- Input data
Definition map_block (v : JsonTree) : JsonTree :=
  JObject [("height", u64_or_0 "height" v); ("hash", str_or_empty "hash" v); ("previous_hash", str_or_empty "previous_hash" v);
    ("merkle_root", str_or_empty "merkle_root" v); ("timestamp", u64_or_0 "timestamp" v); ("nonce", u64_or_0 "nonce" v);
    ("difficulty_leading_zero_bits", u64_or_0 "difficulty_leading_zero_bits" v);
    ("transaction_count", u64_or_0 "transaction_count" v); ("miner_address", str_or_empty "miner_address" v);
    ("coinbase_payout_atomic", atomic_of "coinbase_payout_atomic" v); ("miner_reward_atomic", atomic_of "miner_reward_atomic" v);
    ("fees_atomic", atomic_of "fees_atomic" v); ("burned_fees_atomic", atomic_of "burned_fees_atomic" v);
    ("priority_fees_atomic", atomic_of "priority_fees_atomic" v); ("base_fee_atomic", atomic_of "base_fee_atomic" v);
    ("transaction_hashes", default (JArray []) (json_get "transaction_hashes" v))]%string.
(** [get(key).or_else(|| get(other))] *)
Definition get_either (key other : string) (v : JsonTree) : JsonTree :=
  default JNull match json_get key v with Some x => Some x | None => json_get other v end.
Definition map_tx (v : JsonTree) : JsonTree :=
  JObject [("lifecycle_status", str_or_empty "lifecycle_status" v); ("hash", str_or_empty "hash" v);
    ("block_height", u64_or_0 "block_height" v); ("block_hash", str_or_empty "block_hash" v);
    ("transaction_index", u64_or_0 "transaction_index" v); ("nonce", u64_or_0 "nonce" v); ("version", u64_or_0 "version" v);
    ("from", get_or_null "from" v); ("to", str_or_empty "to" v); ("amount_atomic", atomic_of "amount_atomic" v);
    ("effective_fee_atomic", JString (atomic (get_either "effective_fee_atomic" "fee_atomic" v)));
    ("burned_fee_atomic", atomic_of "burned_fee_atomic" v);
    ("effective_priority_fee_atomic", JString (atomic (get_either "effective_priority_fee_atomic" "priority_fee_atomic" v)));
    ("max_fee_atomic", atomic_of "max_fee_atomic" v); ("base_fee_atomic", atomic_of "base_fee_atomic" v);
    ("memo_hash", get_or_null "memo_hash" v); ("sender_public_key_hex", get_or_null "sender_public_key_hex" v);
    ("signature_hex", get_or_null "signature_hex" v); ("authorization_state", str_or_empty "authorization_state" v);
    ("block_transaction_count", u64_or_0 "block_transaction_count" v)]%string.
Definition map_peer (v : JsonTree) : JsonTree :=
  JObject [("peer_id", str_or_empty "peer_id" v); ("address", get_or_null "address" v);
    ("handshake_validated", bool_or false "handshake_validated" v); ("best_height", get_or_null "best_height" v);
    ("validating", bool_or false "validating" v); ("mining", bool_or false "mining" v);
    ("hashrate_hs", f_json (default f_zero (get_f64 "hashrate_hs" v))); ("last_error", get_or_null "last_error" v);
    ("reputation_score", JNumber (default 50 (json_get "reputation_score" v ≫= as_i64)));
    ("banned", bool_or false "banned" v)]%string.

(** The lists shown: newest first, and a limited number. *)
Definition opt_cmp (a b : option Z) : comparison :=
  match a, b with Some x, Some y => x ?= y | Some _, None => Gt | None, Some _ => Lt | None, None => Eq end.
Definition by_height_desc (a b : JsonTree) : comparison := opt_cmp (get_u64 "height" b) (get_u64 "height" a).
Definition recent_blocks_of (index_data : JsonTree) : list JsonTree :=
  take 12 (sort_by by_height_desc (map_block <$> default [] (get_array "recent_blocks" index_data))).
Definition position_of (v : JsonTree) : Z * Z := (default 0 (get_u64 "block_height" v), default 0 (get_u64 "transaction_index" v)).
Definition by_position_desc (a b : JsonTree) : comparison :=
  then_with ((position_of b).1 ?= (position_of a).1) ((position_of b).2 ?= (position_of a).2).
Definition recent_transactions_of (index_data : JsonTree) : list JsonTree :=
  take 20 (sort_by by_position_desc (map_tx <$> default [] (get_array "recent_transactions" index_data))).

(** ** Miner metrics *)

(** A candidate file: absent, unreadable or malformed, or its time and contents. *)
Inductive MetricsFile := MetricsUnusable | MetricsAt (mtime : Z) (v : JsonTree).
(** The freshest, the later candidate when equally fresh. *)
Definition fresher (best : option (Z * JsonTree)) (f : MetricsFile) : option (Z * JsonTree) :=
  match f with
  | MetricsUnusable => best
  | MetricsAt mtime v =>
      match best with
      | Some (t, _) => if t <=? mtime then Some (mtime, v) else best
      | None => Some (mtime, v)
      end
  end.
Definition read_miner_metrics (candidates : list MetricsFile) : option JsonTree :=
  snd <$> foldl fresher None candidates.

(** Metrics count as a running miner when they do not say stopped and are at most 180
    seconds old. *)
Definition metrics_fresh (metrics : option JsonTree) (now : Z) : bool :=
  let status := default ""%string (metrics ≫= get_str "status") in
  negb (bool_decide (status ∈ ["stopped"; ""]%string))
  && match metrics ≫= get_u64 "updated_at_unix_seconds" with Some ts => saturating_sub now ts <=? 180 | None => false end.

(** ** The snapshot ([network_snapshot]) *)

(** [struct NetworkSnapshot] *)
Record NetworkSnapshot := mkSnapshot {
  nw_online : bool;
  nw_degraded : bool;
  nw_status_label : string;
  nw_height : option Z;
  nw_block_count : Z;
  nw_mempool_count : Z;
  nw_mempool_transactions : list JsonTree;
  nw_mempool_anticipated_base_fee : string;
  nw_mempool_total_fees : string;
  nw_mempool_total_burned_fees : string;
  nw_mempool_total_priority_fees : string;
  nw_balance_atomic : option string;
  nw_emitted_supply_atomic : option string;
  nw_max_supply_atomic : option string;
  nw_tip_hash : option string;
  nw_indexed_height : option Z;
  nw_indexed_blocks : Z;
  nw_indexed_transactions : Z;
  nw_indexed_addresses : Z;
  nw_latest_block_timestamp : option Z;
  nw_latest_block_transactions : Z;
  nw_latest_block_reward_atomic : option string;
  nw_latest_block_fees_atomic : option string;
  nw_node_running : bool;
  nw_rpc_running : bool;
  nw_indexer_ready : bool;
  nw_miner_running : bool;
  nw_miner_hashrate_hs : option F64;
  nw_miner_height : option Z;
  nw_miner_accepted_blocks : option Z;
  nw_miner_accepted_shares : option Z;
  nw_miner_status : option string;
  nw_miner_template_id : option string;
  nw_miner_difficulty : option Z;
  nw_miner_share_difficulty : option Z;
  nw_miner_eta_block : option F64;
  nw_miner_eta_share : option F64;
  nw_miner_hashes_attempted : option string;
  nw_miner_updated_at : option Z;
  nw_miner_backend_mode : option string;
  nw_miner_active_backend : option string;
  nw_local_peer_id : option string;
  nw_p2p_listen_addresses : list string;
  nw_configured_seed_count : Z;
  nw_connected_peer_count : Z;
  nw_validated_peer_count : Z;
  nw_mining_peer_count : Z;
  nw_observed_hashrate_hs : F64;
  nw_miners : list JsonTree;
  nw_validating_peer_count : Z;
  nw_banned_peer_count : Z;
  nw_reputation_enabled : bool;
  nw_p2p_syncing : bool;
  nw_p2p_error : option string;
  nw_sync_status : string;
  nw_sync_target_height : option Z;
  nw_sync_remaining_blocks : option Z;
  nw_sync_progress_percent : option F64;
  nw_sync_target_peer_count : Z;
  nw_recent_blocks : list JsonTree;
  nw_recent_transactions : list JsonTree;
  nw_peers : list JsonTree;
  nw_fleet_nodes : list JsonTree;
  nw_fleet_registered_nodes : Z;
  nw_fleet_online_nodes : Z;
  nw_pool_online : bool;
  nw_pool_name : option string;
  nw_pool_workers : Z;
  nw_pool_hashrate_hs : F64;
  nw_pool_blocks_found : Z;
  nw_pool_vardiff_target_seconds : option Z;
  nw_pool_rejected_requests : Z;
  nw_pool_rate_limited_requests : Z;
  nw_pool_active_bans : Z;
  nw_detail : string;
}.
Lemma replace_validated_spec_witness :
  ∃ db', demo_replace_op (demo_db [demo_genesis]) = (Ok (), db') ∧
    load_blocks "db" db' = Ok [demo_genesis; demo_child].
Proof.
  destruct (run_is_ok demo_replace_op _ demo_replace_op_ok) as (u & db' & E). destruct u.
  exists db'. split; [exact E|]. unfold demo_replace_op in E.
  pose proof (replace_validated_spec 5 "db" (hash_to_hex (block_hash demo_genesis)) (demo_db [demo_genesis])
    [demo_genesis] [demo_genesis; demo_child] (λ _ _, Ok ()) (Ok ()) db' demo_stores1 demo_nonempty1
    demo_orphans1 (λ _ _, conj demo_linked2 demo_nonempty2) E) as Hs.
  exact (proj2 (proj2 (proj2 Hs))).
Defined.

(** ** The node's files *)

Definition demo_node : NodeState := mkNode (demo_db [demo_genesis]) demo_pool.

Lemma demo_chain1_blocks : ch_blocks demo_chain1 = [demo_genesis].
Proof. vm_compute. reflexivity. Qed.

Lemma dev_genesis_accepted bs : genesis_accepted dev_env dev_config bs.
Proof. intros Hr. vm_compute in Hr. discriminate Hr. Qed.

Lemma demo_node_ok : node_ok dev_env dev_config demo_node demo_chain1.
Proof.
  split.
  - exact demo_chain1_reachable.
  - rewrite demo_chain1_blocks. discriminate.
  - exact (dev_genesis_accepted _).
  - rewrite demo_chain1_blocks. exact demo_stores1.
  - exact demo_orphans1.
  - exact demo_pool_wf.
Qed.

Definition demo_clock (_ : nat) : Z := 2000.

Definition demo_submit_op : node_op SubmittedMinedBlock :=
  submit_mined_block dev_env demo_clock demo_now true demo_child.
Lemma demo_submit_op_ok : is_ok (demo_submit_op demo_node).1 = true.
Proof. vm_compute. reflexivity. Qed.
(** * go-azure: graceful shutdown of an HTTP server on arrival of a new binary

    A shallow embedding of [main.go]: the connection-counting wrappers
    ([semConn], [stoppableListener]), the file watcher ([startWatcher]), the
    bounded drain wait ([waitClients]), the entry point ([main]) and the
    request handler ([rootHandler]), followed by the properties of each.

    Conventions.
    - Go's [error] is [option string]; [None] is [nil].
    - A Go call either returns or panics: [outcome].
    - Code that mutates process-wide state ([wg], the log, the underlying
      network objects) is written in a state-and-panic monad [M] over
      [world]; every primitive also appends to [trace], so that the order of
      effects can be stated.
    - Goroutines are modelled by interleaving: a goroutine is a small
      automaton, and the scheduler is a nondeterministic step relation. *)

From stdpp Require Import base numbers list strings pretty gmap relations.

Open Scope Z_scope.

(** ** Go values *)

Definition error := option string.

Inductive outcome (A : Type) : Type :=
  | Returned (a : A)
  | Panicked (msg : string).
Arguments Returned {A} a.
Arguments Panicked {A} msg.

(** ** The interfaces of package [net] that the program embeds

    [net.Conn] and [net.Listener] are interfaces; the program works with
    any implementation.  An implementation is a state type with the methods
    the program calls. *)

Class NetConn (C : Type) := {
  conn_Close : C → C * error;
  conn_RemoteAddr : C → string
}.

Class NetListener (L C : Type) := {
  lis_Accept : L → L * (option C * error);
  lis_Close : L → L * error
}.

(** A handle is the address of a connection object.  The dynamic value of a
    [net.Conn] interface variable is [nil], a connection as returned by the
    underlying listener, or that connection wrapped in a [semConn]. *)

Definition handle := nat.

Inductive connValue : Type :=
  | NilConn
  | RawConn (h : handle)
  | SemConn (h : handle).

(** ** Effects *)

Inductive effect : Type :=
  | EConnClose (h : handle) (err : error)
  | EListenerAccept (err : error)
  | EListenerClose (err : error)
  | EWgAdd (delta : Z)
  | ELog (msg : string).

Section Net.
Context {C L : Type} `{!NetConn C} `{!NetListener L C}.

(** [wg] is the package-level [sync.WaitGroup]; [conns] is the heap of
    connection objects; [listener] is the embedded [net.Listener]. *)
Record world : Type := World {
  wg : Z;
  conns : gmap handle C;
  next : handle;
  listener : L;
  trace : list effect
}.

Definition M (A : Type) : Type := world → outcome A * world.

Definition ret {A} (a : A) : M A := λ w, (Returned a, w).

Definition bind {A B} (m : M A) (k : A → M B) : M B :=
  λ w, match m w with
       | (Returned a, w') => k a w'
       | (Panicked msg, w') => (Panicked msg, w')
       end.

Definition panic {A} (msg : string) : M A := λ w, (Panicked msg, w).

Definition emit (e : effect) : M unit :=
  λ w, (Returned tt,
        World (wg w) (conns w) (next w) (listener w) (trace w ++ [e])).

End Net.

Arguments world : clear implicits.
Arguments M : clear implicits.
(** * OpenMemory: embedding-model resolution (backend/src/core/models.ts)

    A shallow embedding of the model-name resolver: the candidate-path
    search ([find_models_file]), the two-level dialect parser
    ([parse_yaml]), the built-in table ([get_defaults]), the process-wide
    cache cell ([load_models]) and the lookup with its fallback chain
    ([get_model]).

    Modelling conventions.
    - A JS string is the sequence of its code units, restricted to the
      8-bit range: Rocq's [string].  Code points above U+00FF are outside
      the model.
    - [undefined] is [None]; a thrown exception is the [Throw] completion.
    - The module-level [cfg] cell, the filesystem probes and the console
      diagnostics are threaded through an explicit process state.

    The source is embedded twice.
    - The dictionary reading (the top-level definitions) takes a JS object
      used as a string-keyed dictionary ([model_cfg] and its
      [Record<string, string>] sections) for the [gmap] of its own
      properties, and [process.cwd()] for a string.  It says what the
      program does on texts without the key [__proto__]
      ([runtime_parse_yaml_plain]) and for sector and provider names that
      [Object.prototype] does not have ([runtime_resolve_plain]), in a
      process whose working directory exists.
    - The module [Node] makes neither assumption: property reads follow
      the prototype chain, writes to [__proto__] reach the inherited
      accessor, and [process.cwd()] may throw.  What the runtime decides
      and the source does not (the members of [Object.prototype], of
      strings and of functions) is a parameter, [Node.engine]. *)

From Stdlib Require Import ZArith Ascii.
From stdpp Require Import gmap strings list fin_maps.

Local Open Scope Z_scope.

(** ** Strings: the [String.prototype] methods the module calls *)

Module JsString.

(** JS truthiness of a string: every string but the empty one. *)
Definition truthy (s : string) : bool :=
  match s with
  | EmptyString => false
  | String _ _ => true
  end.

(** The characters matched by the regular expression class [\s], which
    are also the ones [trim] strips: TAB, LF, VT, FF, CR, SPACE and
    NO-BREAK SPACE (the members of the class below U+0100). *)
Definition is_space (c : ascii) : bool :=
  bool_decide (c ∈ ["009"; "010"; "011"; "012"; "013"; " "; "160"]%char).

Fixpoint trimStart (s : string) : string :=
  match s with
  | EmptyString => EmptyString
  | String c r => if is_space c then trimStart r else s
  end.

Fixpoint trimEnd (s : string) : string :=
  match s with
  | EmptyString => EmptyString
  | String c r =>
      let r' := trimEnd r in
      if is_space c && negb (truthy r') then EmptyString else String c r'
  end.

(** [s.trim()] *)
Definition trim (s : string) : string := trimEnd (trimStart s).

(** [s.search(/\S/)]: the index of the first character that is not white
    space, [-1] when there is none. *)
Fixpoint search_non_space (s : string) : Z :=
  match s with
  | EmptyString => -1
  | String c r =>
      if is_space c
      then (let i := search_non_space r in if i <? 0 then -1 else 1 + i)
      else 0
  end.

(** [s.startsWith(p)] *)
Fixpoint startsWith (p s : string) : bool :=
  match p, s with
  | EmptyString, _ => true
  | String a p', String b s' => if decide (a = b) then startsWith p' s' else false
  | String _ _, EmptyString => false
  end.

(** [s.endsWith(c)] for a one-character argument. *)
Fixpoint endsWithChar (c : ascii) (s : string) : bool :=
  match s with
  | EmptyString => false
  | String a EmptyString => bool_decide (a = c)
  | String _ r => endsWithChar c r
  end.

(** [s.split(sep)] for a one-character separator.  The result of the JS
    method is never the empty array; [split1] returns its first element
    and the remaining ones, so that the destructuring
    [[key, ...val_parts]] is total. *)
Fixpoint split1 (sep : ascii) (s : string) : string * list string :=
  match s with
  | EmptyString => (EmptyString, [])
  | String c r =>
      let '(h, t) := split1 sep r in
      if decide (c = sep) then (EmptyString, h :: t) else (String c h, t)
  end.

Definition split (sep : ascii) (s : string) : list string :=
  let '(h, t) := split1 sep s in h :: t.

(** [parts.join(sep)] *)
Fixpoint join (sep : string) (parts : list string) : string :=
  match parts with
  | [] => EmptyString
  | [x] => x
  | x :: rest => x +:+ sep +:+ join sep rest
  end.

End JsString.

(** ** Completions: a value or a thrown exception *)

Inductive js_error : Type :=
  | TypeError                      (* property write on [undefined] *)
  | FsError (code : string).       (* raised by [readFileSync] *)

Inductive completion (A : Type) : Type :=
  | Ok (a : A)
  | Throw (e : js_error).
Arguments Ok {A} a.
Arguments Throw {A} e.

- Directions
The string "JString" may occur in the listing; show every line where it does.

- Written answer
    ("effective_fee_atomic", JString (atomic (get_either "effective_fee_atomic" "fee_atomic" v)));
    ("effective_priority_fee_atomic", JString (atomic (get_either "effective_priority_fee_atomic" "priority_fee_atomic" v)));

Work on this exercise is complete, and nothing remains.